The absence of Ravichandran Ashwin from India's playing XI for the World Test Championship final against Australia remained one of the biggest talking points. Ashwin, who had worked hard to succeed in the tricky English conditions, didn't even find his name on the team sheet, with Ravindra Jadeja taking up the sole spinner's spot. As the match ended in a defeat for India, Ashwin took to social media and posted a lengthy tweet. The veteran cricketer has now opened up on the feeling that prompted him to do so.
"The moment, the final finished I put out a tweet because I realised one thing is that I need closure. The moment I get the closure I can move on. There is no time to hang around. I have understood life a lot better now," said Ashwin in an interview with Indian Express.
When asked about the word 'closure', Ashwin said that he needed it as he wanted to move on and look at the tasks ahead rather than sulking and thinking about what could've happened if he was picked in the team.
"You need to be able to get up and move on. What I am trying to say is I have learned to live life a lot better than I used to. Sometimes I look back and think I have taken too much stress but maybe if I didn't, I might have not been playing cricket for so long. But looking at it, it's taken away my personality it's taken away my character. It's taken away, how I have lived life
Whenever I came back from a tour, I used to go to my academy to bowl because I know I have to keep up my skills. I have never taken a holiday. When I look back, the two years leading Kings XI Punjab and then the Covid years and my struggles, it's been the greatest learning of my life. When I went there as captain, I was this intense person because that was my journey. After I tried to get work done by a lot of other people, I realise my journey need not be necessarily somebody else's journey. It completely relaxed me and flattened me out," he said.
Ashwin said that he didn't want to give his situation any sympathy, and hence, decided to post that tweet and move on to focus on his next challenge, the Tamil Nadu Premier League.
"I have got no sympathy for my journey. It's very easy for me to go back and say, okay, this didn't happen for me or something happened for him. I don't give myself one second of sympathy. That's why I put that tweet because I wanted closure. I hated the fact that people are giving me sympathy, I just couldn't take it anymore.

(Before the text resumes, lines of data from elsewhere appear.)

Lemma scan_lora_component_malformed (name spec : pyval) (st : extraction) :
  required_optional spec = None → scan_lora_component name spec st = st.
Proof.
  intros Hspec. unfold scan_lora_component. rewrite Hspec.
  destruct name; try done. by destruct (contains (lower s) "lora").
Qed.

Lemma extract_list_drop (oi1 oi2 : list (pyval * pyval)) (name spec : pyval)
    (keys : list string) (debug_info : option (list debug_record)) :
  required_optional spec = None →
  _extract_list (oi1 ++ (name, spec) :: oi2) keys debug_info
  = _extract_list (oi1 ++ oi2) keys debug_info.
Proof.
  intros Hspec. unfold _extract_list, extract_list_scan.
  rewrite !fold_left_app. cbn [fold_left fst snd].
  by rewrite scan_component_malformed.
Qed.

Lemma extract_loras_drop (oi1 oi2 : list (pyval * pyval)) (name spec : pyval)
    (debug_info : option (list debug_record)) :
  required_optional spec = None →
  _extract_loras (oi1 ++ (name, spec) :: oi2) debug_info
  = _extract_loras (oi1 ++ oi2) debug_info.
Proof.
  intros Hspec. unfold _extract_loras, extract_loras_scan.
  rewrite !fold_left_app. cbn [fold_left fst snd].
  by rewrite scan_lora_component_malformed.
Qed.

(** X16.  A registry entry that is not a component (its value is not a
    dictionary, or has no dictionary under ["input"]) is ignored: the
    catalog, diagnostics included, is the one built from the registry
    without that entry. *)
Theorem malformed_component_is_ignored (now : Z)
    (oi1 oi2 : list (pyval * pyval)) (name spec : pyval) (debug : bool) :
  (∀ d, spec ≠ PDict d) ∨
  (∃ d, spec = PDict d ∧ ∀ inp, dict_get d "input" ≠ PDict inp) →
  _build_catalog now (oi1 ++ (name, spec) :: oi2) debug
  = _build_catalog now (oi1 ++ oi2) debug.
Proof.
  intros Hspec. apply not_component_required_optional in Hspec.
  unfold _build_catalog.
  by rewrite !extract_list_drop, !extract_loras_drop, ?extract_list_drop
    by done.
Qed.

Lemma malformed_component_is_ignored_witness :
  _build_catalog 7
    ([dual_loader] ++ (PStr "Broken", PStr "not a dict") :: [dual_loader]) true
  = _build_catalog 7 ([dual_loader] ++ [dual_loader]) true.
Proof.
  apply (malformed_component_is_ignored 7 [dual_loader] [dual_loader]
           (PStr "Broken") (PStr "not a dict") true).
  left. intros d. discriminate.
Defined.

(** X17.  The LoRA list holds only choices that the [lora_name] field
    offers: every string of [_extract_loras] is also returned by
    [_extract_list] for the key [lora_name]; the name filter only narrows
    the components that are looked at. *)
Theorem loras_are_lora_name_choices (object_info : list (pyval * pyval))
    (debug_info debug_info' : option (list debug_record)) (x : string) :
  x ∈ (_extract_loras object_info debug_info).1 →
  x ∈ (_extract_list object_info ["lora_name"] debug_info').1.
Proof.
  rewrite extract_loras_out, extract_list_out, !elem_of_dedupe.
  unfold lora_candidates, candidates. rewrite !elem_of_flat_map.
  intros (item & Hitem & Hx). exists item. split; [done|].
  destruct (is_lora_component item.1); [done|]. by apply elem_of_nil in Hx.
Qed.

Lemma loras_are_lora_name_choices_witness :
  "detail" ∈ (_extract_list demo_registry ["lora_name"] None).1.
Proof.
  apply (loras_are_lora_name_choices demo_registry None None "detail").
  vm_compute. apply list_elem_of_here.
Defined.

(** X18.  Diagnostics do not change what is extracted: the list
    [_extract_list] returns is the same whatever [debug_info] is passed,
    and a catalog built with [debug] differs from the one built without in
    its [extraction_debug] only (for one reading of the clock). *)
Theorem diagnostics_do_not_change_lists (now : Z)
    (object_info : list (pyval * pyval)) (keys : list string)
    (debug_info debug_info' : option (list debug_record)) :
  (_extract_list object_info keys debug_info).1
    = (_extract_list object_info keys debug_info').1 ∧
  (_extract_loras object_info debug_info).1
    = (_extract_loras object_info debug_info').1 ∧
  ts (_build_catalog now object_info true)
    = ts (_build_catalog now object_info false) ∧
  same_lists (_build_catalog now object_info true)
    (_build_catalog now object_info false) ∧
  is_Some (extraction_debug (_build_catalog now object_info true)) ∧
  extraction_debug (_build_catalog now object_info false) = None.
Proof.
  split; [by rewrite !extract_list_out|].
  split; [by rewrite !extract_loras_out|].
  split; [done|].
  split; [apply build_catalog_same_lists|].
  split; [apply build_catalog_diagnostic | done].
Qed.

Lemma dedupe_fold_extends (out : list string)
    (acc : gset string * list string) :
  acc.2 `prefix_of` (fold_left dedupe_step out acc).2.
Proof.
  revert acc. induction out as [|x out IH]; intros acc; simpl; [done|].
  etrans; [|apply IH]. unfold dedupe_step.
  destruct (decide (x ∈ acc.1)); simpl; [done|]. by apply prefix_app_r.
Qed.

Lemma dedupe_app_prefix (out more : list string) :
  dedupe out `prefix_of` dedupe (out ++ more).
Proof.
  unfold dedupe. rewrite fold_left_app. apply dedupe_fold_extends.
Qed.

(** X19.  Appending components to the registry only appends to the
    extracted lists: the list extracted from a registry is a prefix of the
    list extracted from any extension of it, so the entries found so far
    keep their positions. *)
Theorem registry_growth_appends (object_info more : list (pyval * pyval))
    (keys : list string) (debug_info debug_info' : option (list debug_record)) :
  (_extract_list object_info keys debug_info).1
    `prefix_of` (_extract_list (object_info ++ more) keys debug_info').1 ∧
  (_extract_loras object_info debug_info).1
    `prefix_of` (_extract_loras (object_info ++ more) debug_info').1.
Proof.
  rewrite !extract_list_out, !extract_loras_out.
  unfold candidates, lora_candidates. rewrite !flat_map_app.
  split; apply dedupe_app_prefix.
Qed.

Lemma dedupe_step_new (acc : gset string * list string) (x : string) :
  x ∉ acc.1 → dedupe_step acc x = ({[x]} ∪ acc.1, acc.2 ++ [x]).
Proof. intros Hx. unfold dedupe_step. by destruct (decide (x ∈ acc.1)). Qed.

Lemma dedupe_distinct (out : list string) : NoDup out → dedupe out = out.
Proof.
  unfold dedupe.
  induction out as [|x out IH] using rev_ind; intros Hnodup; [done|].
  apply NoDup_app in Hnodup as (Hout & Hfresh & _).
  destruct (dedupe_invariant out) as [Hseen _].
  rewrite fold_left_snoc, dedupe_step_new.
  - cbn [snd]. by rewrite IH.
  - intros Hx. apply Hseen in Hx. apply (Hfresh x Hx), list_elem_of_here.
Qed.

(** X20.  Deduplication changes nothing on a list without duplicates, and
    is therefore idempotent: extracting, then deduplicating again, gives
    the extracted list. *)
Theorem dedupe_is_idempotent (out : list string)
    (object_info : list (pyval * pyval)) (keys : list string)
    (debug_info : option (list debug_record)) :
  (NoDup out → dedupe out = out) ∧
  dedupe (dedupe out) = dedupe out ∧
  dedupe (_extract_list object_info keys debug_info).1
    = (_extract_list object_info keys debug_info).1.
Proof.
  assert (Hidem : ∀ l, dedupe (dedupe l) = dedupe l).
  { intros l. apply dedupe_distinct. by destruct (dedupe_first_seen l). }
  split; [apply dedupe_distinct|]. split; [apply Hidem|].
  rewrite extract_list_out. apply Hidem.
Qed.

"In this social media age, you don't play and sometimes you are bigger than if you had played the game, right? People are talking, 'if he had played we would have won'. I am not sure if I had played, we would have won. I would have given my best and I definitely think I gave myself the best opportunity to succeed there. I also think I earned my stripes. That's all I can do. But the moment it got done, I just wanted to move on and focus on the TNPL for Dindigul Dragons," said the versatile spinner.